La política mexiquense Carolina Monroy Del Mazo, prima del expresidente Enrique Peña Nieto, anunció este miércoles su renuncia al Partido Revolucionario Institucional (PRI), marcando un nuevo capítulo en su trayectoria pública al integrarse a Somos México, agrupación que actualmente busca consolidarse como partido político nacional.
En conferencia, Monroy del Mazo fue contundente al señalar que el PRI, bajo la dirigencia de Alejandro Moreno Cárdenas, ha dejado de ser un espacio incluyente. “No hay sitio para una mujer como yo”, expresó, al tiempo que lamentó la transformación interna del partido en los últimos años.
La exfuncionaria destacó que, aunque el PRI fue en su momento “fundador de instituciones y de estadistas”, hoy ya no representa los valores ni el proyecto político con el que se identificó durante décadas. Su salida se suma a una serie de renuncias y críticas que han evidenciado tensiones internas dentro del tricolor.
Se suma a Somos México
En su mensaje, Monroy explicó que su decisión responde a la necesidad de construir nuevas alternativas políticas. “Hoy decido tomar esta hoja en blanco que me ofrece Guadalupe (Acosta) y Somos México, para escribir juntos una nueva historia para nuestro país”, afirmó, aludiendo al liderazgo emergente dentro de la nueva organización.

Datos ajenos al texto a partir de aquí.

(* ===== verification/Event.v ===== *)
(** * fiber/sync/event: the fiber event

    [Event] as an instance of the suspension protocol of [Parking.v].  It has no
    field of its own: [Wait] always suspends, and [Fire] schedules every waiter
    while it still holds the guard.  Here the guard is a [std::unique_lock] that
    is moved into the awaiter; [unlock] releases the spinlock and then clears the
    ownership flag, as [QueueSpinLock::Guard] does. *)

From stdpp Require Import prelude list.
From S2P Require Import Prelude.
From S2P Require Import Lock.
From S2P Require Import Parking.

Inductive event_op := WaitEvent | Fire.

Definition WaitEvent_body (u : unit) (ws : list tid) : unit * list tid * verdict := (u, ws, Park).

(** The loop of [Fire]: pop a waiter and schedule it, until the list is empty. *)
Definition Fire_body (u : unit) (event_waiters_ : list tid) : unit * list tid * verdict :=
  (u, [], Leave event_waiters_ []).

#[export] Instance event : Primitive unit event_op unit := {
  crit op := match op with WaitEvent => WaitEvent_body | Fire => Fire_body end;
  client_may _ _ := true;
  client_after _ u := u;
  data0 _ := True;
  client0 := tt
}.

#[export] Instance event_laws : PrimitiveLaws unit event_op unit.
Proof. split. intros [] d ws d' ws' v [= <- <- <-]; simpl; by rewrite ?app_nil_r. Qed.

Abbreviation event_state := (parking unit event_op unit).

Definition event_system (affine : bool) : lts event_state (park_label event_op) :=
  parking_system affine.

(** The body of [Fire] has run, and its fiber has not left the guard. *)
Definition firing (s : event_state) (g : tid) : list tid := wakes (fb_pc (pk_fibers s g)).

(** [Fire] takes exactly the fibers that are waiting, in the order they came;
    every one of them is suspended with no wake-up under way, and no fiber is
    taken by two [Fire]s or twice by one. *)
Lemma event_fire s f s' :
  reachable (event_system true) s → fb_pc (pk_fibers s f) = Crit Fire →
  fiber_step f s = Some s' →
  firing s' f = pk_waiters s ∧ pk_waiters s' = [] ∧ NoDup (firing s' f) ∧
  ∀ w, w ∈ firing s' f → parked (pk_fibers s' w) ∧ ∀ g, w ∈ firing s' g → g = f.
Proof.
  intros Hr E Hstep. assert (park_inv s') as Hp.
  { apply park_invariant. by apply (reachable_step (event_system true) (FiberStep f) s). }
  assert (firing s' f = pk_waiters s ∧ pk_waiters s' = []) as [Hf He].
  { unfold fiber_step in Hstep. rewrite E in Hstep. simpl in Hstep. simplify_eq.
    unfold firing. simpl. rewrite upd_eq. simpl. by rewrite app_nil_r. }
  split; [done|]. split; [done|]. split; [apply (pi_wakes_nodup _ Hp)|].
  intros w Hw. split; [by apply (pi_wakes _ Hp f)|]. intros g Hg. by eapply (pi_wakes_one _ Hp).
Qed.

(** Fibers 1 and 2 wait, then fiber 0 fires. *)
Definition wait_event (f : tid) : list (park_label event_op) :=
  [CallOp f WaitEvent; FiberStep f; FiberStep f; WorkerStep f; WorkerStep f; WorkerStep f].

Definition fire_schedule : list (park_label event_op) :=
  wait_event 2 ++ wait_event 1 ++ [CallOp 0 Fire; FiberStep 0].

Definition fire_state : event_state :=
  default (park_init tt) (run (event_system true) fire_schedule (park_init tt)).

Definition fired_state : event_state := default fire_state (fiber_step 0 fire_state).

Lemma event_fire_witness :
  firing fired_state 0 = [2; 1] ∧ pk_waiters fired_state = [] ∧ NoDup (firing fired_state 0) ∧
  ∀ w, w ∈ firing fired_state 0 →
    parked (pk_fibers fired_state w) ∧ ∀ g, w ∈ firing fired_state g → g = 0.
Proof.
  apply (event_fire fire_state 0 fired_state); [|vm_compute; reflexivity..].
  apply (run_reachable (event_system true)); [by exists tt|]. vm_compute. eauto.
Defined.

(** Once everything that can move has moved, the fibers still inside an operation
    are exactly those in the list: no [Fire] in the past lost one, and the next
    [Fire] takes them all. *)
Theorem event_no_lost_waiter s f :
  reachable (event_system true) s → quiescent s →
  fb_pc (pk_fibers s f) ≠ Out ↔ f ∈ pk_waiters s.
Proof.
  intros Hr Hq. pose proof (park_invariant s Hr) as Hp. split.
  - intros Hf. by destruct (proj2 (quiescent_fibers s Hp Hq) f) as [?|(_ & _ & ?)].
  - intros Hin%(pi_waiters _ Hp) E. destruct Hin as [Hs _]. unfold suspended in Hs.
    by rewrite E in Hs.
Qed.

Definition parked_state : event_state :=
  default (park_init tt) (run (event_system true) (wait_event 2 ++ wait_event 1) (park_init tt)).

Lemma parked_quiescent : quiescent parked_state.
Proof.
  intros [f op|f|f|f] s' Hs; [by exists f, op|exfalso..]; revert Hs;
    destruct f as [|[|[|f]]]; vm_compute; discriminate.
Qed.

Lemma event_no_lost_waiter_witness :
  fb_pc (pk_fibers parked_state 2) ≠ Out ↔ 2 ∈ pk_waiters parked_state.
Proof.
  apply (event_no_lost_waiter parked_state 2); [|apply parked_quiescent].
  apply (run_reachable (event_system true)); [by exists tt|]. vm_compute. eauto.
Defined.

Originaria de Atlacomulco, Monroy del Mazo ha desarrollado una carrera política estrechamente vinculada al Estado de México. Entre sus principales cargos destaca su desempeño como secretaria de Desarrollo Económico estatal entre 2009 y 2011, durante el gobierno de Enrique Peña Nieto. Posteriormente, fue presidenta municipal de Metepec de 2013 a 2015, y diputada federal de 2015 a 2018.
Uno de los momentos clave de su trayectoria ocurrió en 2016, cuando asumió la Secretaría General del PRI y, tras la salida de Manlio Fabio Beltrones, ocupó de manera interina la dirigencia nacional del partido. Este relevo se dio en medio de una crisis interna derivada de los malos resultados obtenidos en las elecciones intermedias de ese año, lo que marcó un punto de inflexión en la estructura priista.
A pesar de su salida, Monroy reconoció las oportunidades que el PRI le brindó a lo largo de su carrera política. Sin embargo, subrayó que el partido ha cambiado de manera significativa.
Analistas políticos consideran que esta renuncia podría tener implicaciones en la reconfiguración de fuerzas políticas en el país, especialmente en el Estado de México, bastión histórico del priismo. La incorporación de perfiles con experiencia como el de Monroy podría fortalecer a nuevas organizaciones que buscan competir en futuros procesos electorales.
Por su parte, Somos México continúa avanzando en su proceso para obtener el registro oficial como partido político, en un contexto donde el sistema partidista nacional enfrenta constantes transformaciones y demandas ciudadanas de renovación.
La salida de Carolina Monroy del PRI no solo representa una decisión personal, sino también un reflejo del momento que vive el partido, marcado por cuestionamientos internos y la pérdida de cuadros relevantes.
Mientras tanto, su apuesta por una nueva plataforma política abre interrogantes sobre el rumbo que tomará su carrera y el impacto que podría tener en el escenario político nacional.